Based on the above performance evaluation results, we finally selected the combined predictor to build our RNA glycosylation site prediction tool, i.e. GlyinsRNA. GlyinsRNA has been implemented as an online webserver, which requires only RNA sequences as its input. Users could also select one stringent threshold according to their expected specificity level. Using a low-specificity threshold means to report more low-scored prediction results and therefore allow a higher tolerance to false-positive results. Here, we provided six alternatives for specificity level to users, including 99.9%, 99.5%, 99.0%, 95.0%, 90.0% and 85.0%. The primary output of the webserver is the position and score of each predicted glycosylation site. Besides, the sequence context around each predicted glycosylation site is also displayed, where both the glycosylation sites and overrepresented RBP-related motifs (if any) are highlighted by the distinct colours (Supplementary Fig. S4). We hope this easy-to-use webserver would facilitate further experimental investigations of small RNA glycosylation in the future.

Materials and methods

Dataset

The genomic coordinate annotation of glycosylation site was obtained from GEO (accession: GSE136967). The sites exclusively observed on the glycoRNA library (i.e. RNA library with glycosylation modification) were selected as the positive samples, while those only observed in the input library (i.e. background RNA library) but not in the glycoRNA library were assigned as the unmodified negative samples. Compared to the random negative sites, such selection could exclude unrelated sites and therefore is more rigorous. We primarily obtained 2720 positive and 5078 negative sites, which were randomly separated into training dataset and independent test dataset with the proportion of 7:3 (which is same for both the positive samples and the negative samples) to construct and assess the predictor. After mapping the sample sites to small RNA sequences, we employed CD-HIT-EST tool [Citation8] to remove the redundant sequence samples with 90% identity threshold, by which 857 positive samples and 1068 negative samples were retained. Among all retained sample sequences, 114 positive and 186 negative samples were in the independent test set, while the rest were in the training set (with no overlap between the training and the testing samples).

Sequence pattern analysis

The sequence context around one site can be represented by a sequence window of k nucleotides with the modification/unmodified sites at the centre. The window size k was preliminarily optimized as 51 nt according to the cross-validation performance of the best-performed encodings. Meanwhile, we also explored the enrichment of RBP motifs with other window sizes and observed overrepresentation of most of the seven RBP motifs in shorter windows until those of 37 nt (Supplementary Fig. S1). If a sequence window extends beyond the border of an RNA, gap characteristics were filled to ensure all sequence windows were aligned to the centre. To investigate the positional sequence pattern of glycosylation sites, the aligned positive and negative sequence windows were analysed by TwoSampleLogo server [Citation9]. Besides, we screened the significantly overrepresented RBP motifs in the positive sequence windows (in contrast to the negative sequence windows) by the AME tool of MEME Suite [Citation10]. The Bonferroni adjusted P-value <0.05 was adopted as the significance threshold for the motif overrepresentation. The known RBP motifs were derived from the high-throughput CLIP-Seq experiment datasets, with the detailed description available in the previous work [Citation11].

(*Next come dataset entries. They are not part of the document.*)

Lemma protect_pinned_length env c g skipped g' skipped' :
  protect_pinned env c g skipped = Return (Some (g', skipped')) →
  (length g' ≤ length g)%nat.
Proof.
  unfold protect_pinned. case_bool_decide.
  - destruct (pins env c) as [channel_pins|e].
    + pose proof (length_filter (λ m, pm_id m ∉ channel_pins) g) as Hl.
      destruct (filter _ g); [done|]. intros [= <- _]. exact Hl.
    + destruct (is_HTTPException e); [|done].
      destruct g; [done|]. by intros [= <- _].
  - destruct g as [|m g]; done.
Qed.

Lemma process_group_length env protect st c g st' :
  process_group env protect st (c, g) = (st', None) →
  (length (deletions st') ≤ length (deletions st) + length g)%nat.
Proof.
  unfold process_group.
  destruct protect.
  - destruct (protect_pinned env c g (skipped_count st)) as [[[g' sk]|]|e] eqn:Ep.
    + apply protect_pinned_length in Ep.
      destruct (route_group env (registry st) c g') as [r' [calls|e]] eqn:Er; [|done].
      apply route_group_length in Er. intros [= <-]. simpl.
      rewrite length_app. lia.
    + intros [= <-]. lia.
    + done.
  - destruct (route_group env (registry st) c g) as [r' [calls|e]] eqn:Er; [|done].
    apply route_group_length in Er. intros [= <-]. simpl.
    rewrite length_app. lia.
Qed.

Predictor construction and evaluation

Here, the One-hot [Citation3,Citation4], PSNSP [Citation12], PSDSP [Citation7], KNF [Citation5,Citation6], KSPNF [Citation4,Citation13] and PseKNC [Citation14] encodings were employed to depict the sequence pattern around glycosylation sites. These encodings are briefly introduced as following:

1) One-hot encoding translates four nucleotides, A, C, G, T, into binary numeric vectors, 0001,0010,0100,1000.

2) Position-specific nucleotide sequence profile (PSNSP) encoding displays the difference in frequencies of four nucleotides between positive samples and negative samples at each position of the sequence window.

3) Position-specific dinucleotide sequence profile (PSDSP) encoding is similar to PSNSP encoding, while it compares the frequency difference in dinucleotide between positive samples and negative samples.

4) K-nucleotide frequencies (KNF) encoding depicts the frequencies of continuous k-nucleotide on the sequence. The selection of K was preliminarily optimized as 2, 3 and 4.

5) K-spaced nucleotide pair frequencies (KSPNF) encoding also describes the frequencies of dinucleotide on the sequence. The dinucleotide is split by K-random nucleotides, and selection of K was preliminarily optimized as 0, 1, 2, 3 and 4.

6) Pseudo k-tuple nucleotide composition (PseKNC) encoding is the combination of the frequency and the physico-chemical property of dinucleotide or trinucleotide.

For each encoding, a random forest model was trained, and the prediction results from each were combined by the weighted summing schema where the weights of all models sum to 1. To determine the optimal window sizes of sequences, we trained models with various windows from 13 nt (larger than the RBP motif length which is 12 nt) to 51 nt with the step of 2 and selected optimal window sizes for each encoding. The best combination of random forest models was selected based on five-fold cross-validation performance. Besides, we also tested the models on the independent test set to avoid overestimation of performance. The performance was measured by typical area under the receiver operating characteristic curve (AUROC) metric. Finally, the predictor was implemented as an online webserver which was constructed under the ‘Linux + Apache + PHP’ framework.

Author contributions

CC established and tested the models. CC constructed the online webserver. CC and XW performed the sequence analysis. YZ and CC prepared and revised the manuscript. YZ supervised the study.

Supplemental material

Supplemental Material

Download MS Word (1.6 MB)

Acknowledgments

We thank Prof. Qinghua Cui, Yiran Zhou and Wanqing Zhao for their suggestions.

Disclosure statement

No potential conflict of interest was reported by the author(s).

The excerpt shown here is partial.